Records to use Start Marker

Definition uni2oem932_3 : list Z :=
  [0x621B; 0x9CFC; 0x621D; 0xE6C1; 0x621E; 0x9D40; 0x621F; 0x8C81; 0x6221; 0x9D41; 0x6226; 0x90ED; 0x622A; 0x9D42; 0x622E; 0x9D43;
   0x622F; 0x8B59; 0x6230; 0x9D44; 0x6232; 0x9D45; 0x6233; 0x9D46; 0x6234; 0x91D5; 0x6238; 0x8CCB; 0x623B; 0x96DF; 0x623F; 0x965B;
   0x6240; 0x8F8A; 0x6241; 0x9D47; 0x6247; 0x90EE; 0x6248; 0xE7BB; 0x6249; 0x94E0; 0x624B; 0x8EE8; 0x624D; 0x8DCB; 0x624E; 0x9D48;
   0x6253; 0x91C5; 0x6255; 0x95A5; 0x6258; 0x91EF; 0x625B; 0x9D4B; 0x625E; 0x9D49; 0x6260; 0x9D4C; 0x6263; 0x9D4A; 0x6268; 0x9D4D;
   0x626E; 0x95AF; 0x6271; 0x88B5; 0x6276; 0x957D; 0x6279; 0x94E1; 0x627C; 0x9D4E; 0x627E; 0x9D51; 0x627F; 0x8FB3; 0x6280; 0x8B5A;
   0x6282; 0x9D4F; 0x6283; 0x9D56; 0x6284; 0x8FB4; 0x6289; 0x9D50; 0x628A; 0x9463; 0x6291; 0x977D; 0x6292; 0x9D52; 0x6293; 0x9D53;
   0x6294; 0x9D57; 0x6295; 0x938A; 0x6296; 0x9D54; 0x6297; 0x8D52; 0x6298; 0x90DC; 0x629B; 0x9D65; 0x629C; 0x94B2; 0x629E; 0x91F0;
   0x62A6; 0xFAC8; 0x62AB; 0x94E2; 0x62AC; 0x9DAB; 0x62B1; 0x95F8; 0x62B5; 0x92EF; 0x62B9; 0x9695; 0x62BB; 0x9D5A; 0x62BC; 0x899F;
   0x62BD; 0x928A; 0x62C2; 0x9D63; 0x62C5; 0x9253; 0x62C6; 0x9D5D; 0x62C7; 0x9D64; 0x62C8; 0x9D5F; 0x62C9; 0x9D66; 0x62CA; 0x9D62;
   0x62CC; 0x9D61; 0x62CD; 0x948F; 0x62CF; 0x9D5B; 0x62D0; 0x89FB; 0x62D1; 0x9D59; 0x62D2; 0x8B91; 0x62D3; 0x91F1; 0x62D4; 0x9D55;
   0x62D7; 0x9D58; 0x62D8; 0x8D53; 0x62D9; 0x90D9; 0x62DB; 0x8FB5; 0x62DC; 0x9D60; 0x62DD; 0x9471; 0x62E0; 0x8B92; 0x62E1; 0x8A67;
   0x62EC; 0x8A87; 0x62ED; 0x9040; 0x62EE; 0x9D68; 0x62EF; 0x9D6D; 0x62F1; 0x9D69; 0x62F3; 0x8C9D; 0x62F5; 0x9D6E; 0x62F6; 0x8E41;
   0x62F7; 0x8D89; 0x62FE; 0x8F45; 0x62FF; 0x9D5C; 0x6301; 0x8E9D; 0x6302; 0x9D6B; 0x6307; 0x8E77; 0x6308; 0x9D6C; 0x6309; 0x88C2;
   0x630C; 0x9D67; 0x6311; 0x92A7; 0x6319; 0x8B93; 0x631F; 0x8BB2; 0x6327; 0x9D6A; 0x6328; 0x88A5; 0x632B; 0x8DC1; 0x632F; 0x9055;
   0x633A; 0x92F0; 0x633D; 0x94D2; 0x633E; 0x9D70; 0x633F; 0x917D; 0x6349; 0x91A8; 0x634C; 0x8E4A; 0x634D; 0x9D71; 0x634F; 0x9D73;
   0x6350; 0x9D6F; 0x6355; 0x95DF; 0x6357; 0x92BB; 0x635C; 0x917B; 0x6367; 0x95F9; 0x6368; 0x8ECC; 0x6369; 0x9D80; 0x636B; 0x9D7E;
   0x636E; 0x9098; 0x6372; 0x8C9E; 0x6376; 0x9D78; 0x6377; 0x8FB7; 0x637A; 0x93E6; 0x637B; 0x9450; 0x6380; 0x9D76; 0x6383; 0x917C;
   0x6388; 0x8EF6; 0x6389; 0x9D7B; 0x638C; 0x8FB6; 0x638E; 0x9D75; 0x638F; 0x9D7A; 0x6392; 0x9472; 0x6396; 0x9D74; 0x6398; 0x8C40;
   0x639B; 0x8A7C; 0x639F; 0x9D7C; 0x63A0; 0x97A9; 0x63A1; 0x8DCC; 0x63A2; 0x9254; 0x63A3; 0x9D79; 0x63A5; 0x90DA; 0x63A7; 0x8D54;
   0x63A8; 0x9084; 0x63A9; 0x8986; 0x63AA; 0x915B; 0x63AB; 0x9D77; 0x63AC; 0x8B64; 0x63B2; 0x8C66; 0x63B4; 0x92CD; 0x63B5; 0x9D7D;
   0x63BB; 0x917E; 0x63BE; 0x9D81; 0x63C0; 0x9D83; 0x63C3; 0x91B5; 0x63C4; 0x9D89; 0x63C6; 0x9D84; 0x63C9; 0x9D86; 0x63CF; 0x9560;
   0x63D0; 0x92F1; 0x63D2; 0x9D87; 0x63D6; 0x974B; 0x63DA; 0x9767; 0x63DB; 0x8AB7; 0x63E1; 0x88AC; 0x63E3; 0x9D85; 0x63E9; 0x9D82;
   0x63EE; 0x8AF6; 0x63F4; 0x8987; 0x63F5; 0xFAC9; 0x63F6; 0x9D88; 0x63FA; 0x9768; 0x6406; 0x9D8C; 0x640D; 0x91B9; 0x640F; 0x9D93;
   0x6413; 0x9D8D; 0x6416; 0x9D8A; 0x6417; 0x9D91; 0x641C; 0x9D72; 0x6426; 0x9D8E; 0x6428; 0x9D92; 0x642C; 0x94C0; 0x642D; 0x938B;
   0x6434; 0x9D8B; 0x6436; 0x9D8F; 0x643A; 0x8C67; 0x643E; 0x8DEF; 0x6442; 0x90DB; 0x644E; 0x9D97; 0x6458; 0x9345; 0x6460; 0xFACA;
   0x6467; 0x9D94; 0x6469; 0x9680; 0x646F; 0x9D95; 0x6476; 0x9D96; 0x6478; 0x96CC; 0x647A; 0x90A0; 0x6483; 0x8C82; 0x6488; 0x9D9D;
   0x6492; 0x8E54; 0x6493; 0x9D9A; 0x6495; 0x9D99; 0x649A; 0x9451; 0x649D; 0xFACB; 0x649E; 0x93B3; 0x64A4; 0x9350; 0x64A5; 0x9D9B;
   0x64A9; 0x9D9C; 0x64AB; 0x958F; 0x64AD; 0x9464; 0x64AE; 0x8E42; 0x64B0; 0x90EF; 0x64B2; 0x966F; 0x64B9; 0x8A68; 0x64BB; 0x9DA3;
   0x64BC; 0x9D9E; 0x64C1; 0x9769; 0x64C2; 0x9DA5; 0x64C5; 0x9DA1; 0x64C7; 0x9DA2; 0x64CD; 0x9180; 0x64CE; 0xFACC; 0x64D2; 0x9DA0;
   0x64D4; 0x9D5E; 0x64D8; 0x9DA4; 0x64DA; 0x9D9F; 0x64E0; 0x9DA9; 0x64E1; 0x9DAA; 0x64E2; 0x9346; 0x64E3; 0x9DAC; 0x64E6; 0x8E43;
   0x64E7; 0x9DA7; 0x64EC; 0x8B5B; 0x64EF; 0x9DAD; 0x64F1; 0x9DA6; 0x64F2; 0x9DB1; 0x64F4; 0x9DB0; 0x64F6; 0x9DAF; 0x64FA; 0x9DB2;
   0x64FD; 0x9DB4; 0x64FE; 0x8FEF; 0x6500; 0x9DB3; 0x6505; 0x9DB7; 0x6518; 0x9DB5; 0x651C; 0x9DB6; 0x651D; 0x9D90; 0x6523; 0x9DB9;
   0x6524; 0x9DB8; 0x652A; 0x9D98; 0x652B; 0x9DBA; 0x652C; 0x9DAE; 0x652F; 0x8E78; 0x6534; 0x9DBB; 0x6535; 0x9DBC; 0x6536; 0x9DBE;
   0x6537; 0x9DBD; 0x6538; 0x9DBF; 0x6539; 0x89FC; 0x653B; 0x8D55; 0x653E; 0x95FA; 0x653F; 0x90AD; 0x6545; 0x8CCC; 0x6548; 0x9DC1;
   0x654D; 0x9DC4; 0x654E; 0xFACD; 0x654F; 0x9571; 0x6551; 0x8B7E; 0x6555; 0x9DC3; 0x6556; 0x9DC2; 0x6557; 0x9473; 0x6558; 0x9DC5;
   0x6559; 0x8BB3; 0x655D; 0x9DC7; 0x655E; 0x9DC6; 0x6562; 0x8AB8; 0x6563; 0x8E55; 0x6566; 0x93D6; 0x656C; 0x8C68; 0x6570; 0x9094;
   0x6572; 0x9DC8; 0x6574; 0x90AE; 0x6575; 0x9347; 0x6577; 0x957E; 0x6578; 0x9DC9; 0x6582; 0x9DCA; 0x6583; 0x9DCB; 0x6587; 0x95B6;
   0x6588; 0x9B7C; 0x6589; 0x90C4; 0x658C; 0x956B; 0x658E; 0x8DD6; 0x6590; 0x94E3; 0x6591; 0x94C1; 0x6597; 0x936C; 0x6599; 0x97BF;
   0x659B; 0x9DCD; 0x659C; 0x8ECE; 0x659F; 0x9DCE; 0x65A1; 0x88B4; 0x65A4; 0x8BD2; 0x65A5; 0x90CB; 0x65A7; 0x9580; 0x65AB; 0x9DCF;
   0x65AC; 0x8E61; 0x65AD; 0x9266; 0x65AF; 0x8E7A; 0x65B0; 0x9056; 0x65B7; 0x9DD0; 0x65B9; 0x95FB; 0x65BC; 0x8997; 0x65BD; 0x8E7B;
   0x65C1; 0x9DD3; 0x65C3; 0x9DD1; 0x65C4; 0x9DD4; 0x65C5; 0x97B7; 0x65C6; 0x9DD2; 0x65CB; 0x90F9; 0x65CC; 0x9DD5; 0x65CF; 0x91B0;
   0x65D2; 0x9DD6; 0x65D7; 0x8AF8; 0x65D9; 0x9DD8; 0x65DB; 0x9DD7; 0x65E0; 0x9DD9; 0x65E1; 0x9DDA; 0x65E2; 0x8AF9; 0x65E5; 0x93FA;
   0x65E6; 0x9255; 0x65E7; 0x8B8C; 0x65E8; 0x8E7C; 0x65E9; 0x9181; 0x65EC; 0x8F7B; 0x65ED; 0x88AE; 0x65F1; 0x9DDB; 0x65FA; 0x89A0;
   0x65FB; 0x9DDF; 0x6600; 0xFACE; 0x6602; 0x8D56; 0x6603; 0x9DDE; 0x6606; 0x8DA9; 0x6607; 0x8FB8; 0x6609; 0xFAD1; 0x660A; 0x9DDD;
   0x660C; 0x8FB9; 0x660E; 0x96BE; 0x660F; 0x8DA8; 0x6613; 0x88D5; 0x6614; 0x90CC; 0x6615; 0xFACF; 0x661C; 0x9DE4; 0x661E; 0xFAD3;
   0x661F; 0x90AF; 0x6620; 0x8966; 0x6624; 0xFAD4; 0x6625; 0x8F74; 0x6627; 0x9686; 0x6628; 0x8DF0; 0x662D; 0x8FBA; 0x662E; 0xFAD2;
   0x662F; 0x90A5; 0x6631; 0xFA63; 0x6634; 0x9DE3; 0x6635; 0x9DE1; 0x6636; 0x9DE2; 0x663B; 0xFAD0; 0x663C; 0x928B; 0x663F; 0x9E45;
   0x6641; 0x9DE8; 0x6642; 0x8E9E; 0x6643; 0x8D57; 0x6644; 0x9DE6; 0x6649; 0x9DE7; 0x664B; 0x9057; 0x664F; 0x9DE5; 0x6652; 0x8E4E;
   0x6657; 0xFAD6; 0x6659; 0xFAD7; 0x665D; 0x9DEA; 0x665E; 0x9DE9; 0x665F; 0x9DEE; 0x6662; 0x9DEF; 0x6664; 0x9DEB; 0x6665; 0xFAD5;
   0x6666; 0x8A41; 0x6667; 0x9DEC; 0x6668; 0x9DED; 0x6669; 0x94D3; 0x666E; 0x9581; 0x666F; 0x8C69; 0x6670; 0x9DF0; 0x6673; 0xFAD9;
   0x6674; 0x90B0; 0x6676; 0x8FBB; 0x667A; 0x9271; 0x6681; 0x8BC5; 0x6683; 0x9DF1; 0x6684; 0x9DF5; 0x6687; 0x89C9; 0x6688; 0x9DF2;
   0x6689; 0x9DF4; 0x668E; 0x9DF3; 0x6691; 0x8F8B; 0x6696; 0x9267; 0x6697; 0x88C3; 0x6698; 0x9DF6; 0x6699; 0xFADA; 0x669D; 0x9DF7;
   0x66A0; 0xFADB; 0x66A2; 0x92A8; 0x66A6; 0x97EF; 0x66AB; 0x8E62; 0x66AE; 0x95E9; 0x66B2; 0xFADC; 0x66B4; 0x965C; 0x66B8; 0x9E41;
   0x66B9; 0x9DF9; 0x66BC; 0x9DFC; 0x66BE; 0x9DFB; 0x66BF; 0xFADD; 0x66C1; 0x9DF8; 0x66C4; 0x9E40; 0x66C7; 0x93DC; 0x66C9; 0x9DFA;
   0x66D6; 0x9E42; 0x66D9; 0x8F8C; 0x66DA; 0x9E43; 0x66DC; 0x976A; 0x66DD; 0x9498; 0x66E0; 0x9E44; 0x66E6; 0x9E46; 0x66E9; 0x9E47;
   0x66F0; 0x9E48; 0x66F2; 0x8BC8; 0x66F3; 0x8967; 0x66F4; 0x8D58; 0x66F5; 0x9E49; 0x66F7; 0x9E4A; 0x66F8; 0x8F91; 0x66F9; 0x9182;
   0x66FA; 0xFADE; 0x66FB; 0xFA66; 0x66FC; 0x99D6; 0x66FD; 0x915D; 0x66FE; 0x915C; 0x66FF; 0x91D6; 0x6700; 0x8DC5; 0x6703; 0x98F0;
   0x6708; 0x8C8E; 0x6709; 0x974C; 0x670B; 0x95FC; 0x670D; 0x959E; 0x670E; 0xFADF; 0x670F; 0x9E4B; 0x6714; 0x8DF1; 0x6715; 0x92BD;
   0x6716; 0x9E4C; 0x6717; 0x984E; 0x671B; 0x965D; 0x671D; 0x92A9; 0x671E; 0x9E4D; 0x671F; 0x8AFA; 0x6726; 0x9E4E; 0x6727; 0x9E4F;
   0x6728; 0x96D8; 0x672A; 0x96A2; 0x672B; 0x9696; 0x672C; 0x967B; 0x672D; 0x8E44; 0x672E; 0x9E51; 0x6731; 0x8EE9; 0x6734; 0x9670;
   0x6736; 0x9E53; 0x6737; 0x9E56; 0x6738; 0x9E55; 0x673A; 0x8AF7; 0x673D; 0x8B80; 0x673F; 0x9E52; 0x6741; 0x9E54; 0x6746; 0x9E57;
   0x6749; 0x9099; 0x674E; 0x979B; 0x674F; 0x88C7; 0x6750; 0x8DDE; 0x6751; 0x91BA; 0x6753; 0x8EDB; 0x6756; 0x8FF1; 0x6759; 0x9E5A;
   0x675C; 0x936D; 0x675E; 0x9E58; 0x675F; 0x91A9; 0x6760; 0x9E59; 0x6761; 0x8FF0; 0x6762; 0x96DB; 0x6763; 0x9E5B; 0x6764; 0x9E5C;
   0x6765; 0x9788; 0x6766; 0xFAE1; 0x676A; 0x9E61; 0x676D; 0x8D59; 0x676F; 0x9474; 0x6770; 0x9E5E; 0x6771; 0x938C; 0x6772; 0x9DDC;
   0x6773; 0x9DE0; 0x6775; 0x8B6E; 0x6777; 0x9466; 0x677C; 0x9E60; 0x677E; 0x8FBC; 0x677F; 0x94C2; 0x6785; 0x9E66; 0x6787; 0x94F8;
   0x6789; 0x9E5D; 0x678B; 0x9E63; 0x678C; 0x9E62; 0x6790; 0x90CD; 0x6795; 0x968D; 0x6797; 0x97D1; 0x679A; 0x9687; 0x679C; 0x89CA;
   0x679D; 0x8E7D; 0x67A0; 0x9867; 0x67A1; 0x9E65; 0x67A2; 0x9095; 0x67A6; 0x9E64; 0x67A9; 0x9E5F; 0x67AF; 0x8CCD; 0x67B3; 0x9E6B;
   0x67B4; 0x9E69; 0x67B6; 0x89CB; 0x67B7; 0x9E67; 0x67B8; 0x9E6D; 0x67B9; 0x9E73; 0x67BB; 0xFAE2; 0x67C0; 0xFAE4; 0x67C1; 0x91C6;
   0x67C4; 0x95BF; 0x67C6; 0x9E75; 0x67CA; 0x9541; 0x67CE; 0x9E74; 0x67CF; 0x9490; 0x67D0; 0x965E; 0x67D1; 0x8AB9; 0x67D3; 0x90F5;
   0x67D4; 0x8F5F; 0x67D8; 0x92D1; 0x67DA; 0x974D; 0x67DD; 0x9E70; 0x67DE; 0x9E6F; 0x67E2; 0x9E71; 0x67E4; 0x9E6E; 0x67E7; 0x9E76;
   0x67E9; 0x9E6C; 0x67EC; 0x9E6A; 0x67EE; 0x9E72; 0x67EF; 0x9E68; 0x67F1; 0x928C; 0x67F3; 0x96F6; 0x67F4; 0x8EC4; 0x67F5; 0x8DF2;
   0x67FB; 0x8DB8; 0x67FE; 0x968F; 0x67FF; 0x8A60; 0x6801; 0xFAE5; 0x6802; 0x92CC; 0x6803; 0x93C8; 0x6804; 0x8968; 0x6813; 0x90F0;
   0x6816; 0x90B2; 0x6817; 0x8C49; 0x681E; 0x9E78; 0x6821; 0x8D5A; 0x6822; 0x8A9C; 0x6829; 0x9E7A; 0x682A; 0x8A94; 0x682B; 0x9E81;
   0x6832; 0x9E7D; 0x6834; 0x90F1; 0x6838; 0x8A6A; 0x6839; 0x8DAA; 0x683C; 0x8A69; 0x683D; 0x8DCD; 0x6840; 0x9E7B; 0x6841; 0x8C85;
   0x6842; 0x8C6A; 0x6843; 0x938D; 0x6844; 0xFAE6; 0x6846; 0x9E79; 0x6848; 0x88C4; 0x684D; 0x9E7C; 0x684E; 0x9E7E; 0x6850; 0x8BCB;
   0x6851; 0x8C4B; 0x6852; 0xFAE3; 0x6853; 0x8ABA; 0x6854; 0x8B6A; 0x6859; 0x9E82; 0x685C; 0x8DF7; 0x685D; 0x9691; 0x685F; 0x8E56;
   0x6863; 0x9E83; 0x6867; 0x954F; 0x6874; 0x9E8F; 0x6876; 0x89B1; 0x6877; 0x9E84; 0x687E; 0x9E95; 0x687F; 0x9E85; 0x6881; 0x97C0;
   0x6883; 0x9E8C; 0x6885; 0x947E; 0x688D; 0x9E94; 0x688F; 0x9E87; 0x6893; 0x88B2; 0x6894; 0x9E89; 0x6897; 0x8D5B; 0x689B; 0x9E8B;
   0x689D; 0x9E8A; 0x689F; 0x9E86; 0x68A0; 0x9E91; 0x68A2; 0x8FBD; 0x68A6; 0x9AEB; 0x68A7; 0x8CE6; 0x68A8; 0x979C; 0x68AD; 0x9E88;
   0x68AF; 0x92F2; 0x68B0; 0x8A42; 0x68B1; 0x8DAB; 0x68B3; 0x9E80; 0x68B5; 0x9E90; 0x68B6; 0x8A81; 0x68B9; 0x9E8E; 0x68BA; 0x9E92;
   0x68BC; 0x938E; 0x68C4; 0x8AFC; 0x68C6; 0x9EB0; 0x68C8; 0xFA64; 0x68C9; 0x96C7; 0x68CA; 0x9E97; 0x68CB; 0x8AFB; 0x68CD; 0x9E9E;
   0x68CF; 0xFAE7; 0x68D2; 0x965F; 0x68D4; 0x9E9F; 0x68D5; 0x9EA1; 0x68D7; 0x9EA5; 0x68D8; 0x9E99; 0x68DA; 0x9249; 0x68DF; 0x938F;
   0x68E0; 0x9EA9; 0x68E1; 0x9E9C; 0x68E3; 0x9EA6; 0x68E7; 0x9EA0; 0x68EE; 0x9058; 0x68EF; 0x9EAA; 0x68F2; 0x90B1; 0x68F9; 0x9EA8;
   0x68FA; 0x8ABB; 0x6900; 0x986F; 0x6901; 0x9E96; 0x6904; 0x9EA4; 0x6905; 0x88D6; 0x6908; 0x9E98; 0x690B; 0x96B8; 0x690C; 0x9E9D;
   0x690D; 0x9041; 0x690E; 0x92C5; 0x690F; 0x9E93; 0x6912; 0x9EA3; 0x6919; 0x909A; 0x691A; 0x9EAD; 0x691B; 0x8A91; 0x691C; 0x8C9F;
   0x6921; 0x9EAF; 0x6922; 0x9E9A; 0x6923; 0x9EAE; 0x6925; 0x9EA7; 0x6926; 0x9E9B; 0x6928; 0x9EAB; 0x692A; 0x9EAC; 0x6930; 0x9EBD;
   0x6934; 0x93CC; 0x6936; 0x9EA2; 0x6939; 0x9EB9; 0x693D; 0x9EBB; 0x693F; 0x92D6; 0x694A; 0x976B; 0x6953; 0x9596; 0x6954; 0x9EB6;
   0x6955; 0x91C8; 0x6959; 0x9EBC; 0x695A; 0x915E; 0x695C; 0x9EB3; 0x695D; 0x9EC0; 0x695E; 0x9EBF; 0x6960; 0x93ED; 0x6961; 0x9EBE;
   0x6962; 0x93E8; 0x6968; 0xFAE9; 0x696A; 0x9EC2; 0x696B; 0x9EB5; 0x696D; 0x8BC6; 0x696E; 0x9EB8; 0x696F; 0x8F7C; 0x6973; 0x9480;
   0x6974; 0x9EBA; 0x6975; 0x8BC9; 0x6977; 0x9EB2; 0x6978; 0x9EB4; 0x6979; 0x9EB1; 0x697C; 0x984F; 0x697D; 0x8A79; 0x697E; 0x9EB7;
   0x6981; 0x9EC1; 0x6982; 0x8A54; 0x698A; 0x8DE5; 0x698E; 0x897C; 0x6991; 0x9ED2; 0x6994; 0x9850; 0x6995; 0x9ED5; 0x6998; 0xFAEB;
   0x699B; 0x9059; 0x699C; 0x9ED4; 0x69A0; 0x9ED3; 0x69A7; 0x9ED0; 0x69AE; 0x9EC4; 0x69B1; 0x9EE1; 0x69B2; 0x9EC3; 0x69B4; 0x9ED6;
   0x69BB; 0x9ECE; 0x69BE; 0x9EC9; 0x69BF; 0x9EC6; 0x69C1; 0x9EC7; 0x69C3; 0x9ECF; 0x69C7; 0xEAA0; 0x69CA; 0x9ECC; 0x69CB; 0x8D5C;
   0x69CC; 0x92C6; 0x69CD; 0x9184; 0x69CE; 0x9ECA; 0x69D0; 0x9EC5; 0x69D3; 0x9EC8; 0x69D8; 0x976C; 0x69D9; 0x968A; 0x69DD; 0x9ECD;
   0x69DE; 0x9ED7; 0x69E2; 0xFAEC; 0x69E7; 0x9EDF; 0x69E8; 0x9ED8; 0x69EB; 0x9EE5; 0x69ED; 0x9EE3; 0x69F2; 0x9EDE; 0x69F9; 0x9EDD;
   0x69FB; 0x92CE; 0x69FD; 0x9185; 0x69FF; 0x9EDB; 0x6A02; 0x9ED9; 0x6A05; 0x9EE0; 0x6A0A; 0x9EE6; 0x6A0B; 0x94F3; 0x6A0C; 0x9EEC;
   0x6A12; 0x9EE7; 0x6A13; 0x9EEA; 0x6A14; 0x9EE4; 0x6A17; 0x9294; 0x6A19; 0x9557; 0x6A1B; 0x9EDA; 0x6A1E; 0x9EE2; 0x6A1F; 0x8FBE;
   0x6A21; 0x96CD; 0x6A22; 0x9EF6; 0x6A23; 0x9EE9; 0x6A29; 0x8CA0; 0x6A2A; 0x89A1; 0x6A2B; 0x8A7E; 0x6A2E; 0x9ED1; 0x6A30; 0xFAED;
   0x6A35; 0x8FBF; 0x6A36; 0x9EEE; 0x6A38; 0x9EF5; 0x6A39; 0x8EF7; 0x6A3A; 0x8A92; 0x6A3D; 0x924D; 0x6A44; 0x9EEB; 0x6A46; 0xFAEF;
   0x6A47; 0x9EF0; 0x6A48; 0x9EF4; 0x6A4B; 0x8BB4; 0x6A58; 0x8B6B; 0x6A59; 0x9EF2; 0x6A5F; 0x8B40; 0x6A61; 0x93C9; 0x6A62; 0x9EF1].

Records to use End Marker

**What you will do:** Reproduce exactly the section above that begins at the line containing "0x64BC; 0x9D9E; 0x64C1;" and ends at the line containing "0x65E6; 0x9255; 0x65E7;", leaving out all other lines.

**Response to the task:**
   0x64BC; 0x9D9E; 0x64C1; 0x9769; 0x64C2; 0x9DA5; 0x64C5; 0x9DA1; 0x64C7; 0x9DA2; 0x64CD; 0x9180; 0x64CE; 0xFACC; 0x64D2; 0x9DA0;
   0x64D4; 0x9D5E; 0x64D8; 0x9DA4; 0x64DA; 0x9D9F; 0x64E0; 0x9DA9; 0x64E1; 0x9DAA; 0x64E2; 0x9346; 0x64E3; 0x9DAC; 0x64E6; 0x8E43;
   0x64E7; 0x9DA7; 0x64EC; 0x8B5B; 0x64EF; 0x9DAD; 0x64F1; 0x9DA6; 0x64F2; 0x9DB1; 0x64F4; 0x9DB0; 0x64F6; 0x9DAF; 0x64FA; 0x9DB2;
   0x64FD; 0x9DB4; 0x64FE; 0x8FEF; 0x6500; 0x9DB3; 0x6505; 0x9DB7; 0x6518; 0x9DB5; 0x651C; 0x9DB6; 0x651D; 0x9D90; 0x6523; 0x9DB9;
   0x6524; 0x9DB8; 0x652A; 0x9D98; 0x652B; 0x9DBA; 0x652C; 0x9DAE; 0x652F; 0x8E78; 0x6534; 0x9DBB; 0x6535; 0x9DBC; 0x6536; 0x9DBE;
   0x6537; 0x9DBD; 0x6538; 0x9DBF; 0x6539; 0x89FC; 0x653B; 0x8D55; 0x653E; 0x95FA; 0x653F; 0x90AD; 0x6545; 0x8CCC; 0x6548; 0x9DC1;
   0x654D; 0x9DC4; 0x654E; 0xFACD; 0x654F; 0x9571; 0x6551; 0x8B7E; 0x6555; 0x9DC3; 0x6556; 0x9DC2; 0x6557; 0x9473; 0x6558; 0x9DC5;
   0x6559; 0x8BB3; 0x655D; 0x9DC7; 0x655E; 0x9DC6; 0x6562; 0x8AB8; 0x6563; 0x8E55; 0x6566; 0x93D6; 0x656C; 0x8C68; 0x6570; 0x9094;
   0x6572; 0x9DC8; 0x6574; 0x90AE; 0x6575; 0x9347; 0x6577; 0x957E; 0x6578; 0x9DC9; 0x6582; 0x9DCA; 0x6583; 0x9DCB; 0x6587; 0x95B6;
   0x6588; 0x9B7C; 0x6589; 0x90C4; 0x658C; 0x956B; 0x658E; 0x8DD6; 0x6590; 0x94E3; 0x6591; 0x94C1; 0x6597; 0x936C; 0x6599; 0x97BF;
   0x659B; 0x9DCD; 0x659C; 0x8ECE; 0x659F; 0x9DCE; 0x65A1; 0x88B4; 0x65A4; 0x8BD2; 0x65A5; 0x90CB; 0x65A7; 0x9580; 0x65AB; 0x9DCF;
   0x65AC; 0x8E61; 0x65AD; 0x9266; 0x65AF; 0x8E7A; 0x65B0; 0x9056; 0x65B7; 0x9DD0; 0x65B9; 0x95FB; 0x65BC; 0x8997; 0x65BD; 0x8E7B;
   0x65C1; 0x9DD3; 0x65C3; 0x9DD1; 0x65C4; 0x9DD4; 0x65C5; 0x97B7; 0x65C6; 0x9DD2; 0x65CB; 0x90F9; 0x65CC; 0x9DD5; 0x65CF; 0x91B0;
   0x65D2; 0x9DD6; 0x65D7; 0x8AF8; 0x65D9; 0x9DD8; 0x65DB; 0x9DD7; 0x65E0; 0x9DD9; 0x65E1; 0x9DDA; 0x65E2; 0x8AF9; 0x65E5; 0x93FA;
   0x65E6; 0x9255; 0x65E7; 0x8B8C; 0x65E8; 0x8E7C; 0x65E9; 0x9181; 0x65EC; 0x8F7B; 0x65ED; 0x88AE; 0x65F1; 0x9DDB; 0x65FA; 0x89A0;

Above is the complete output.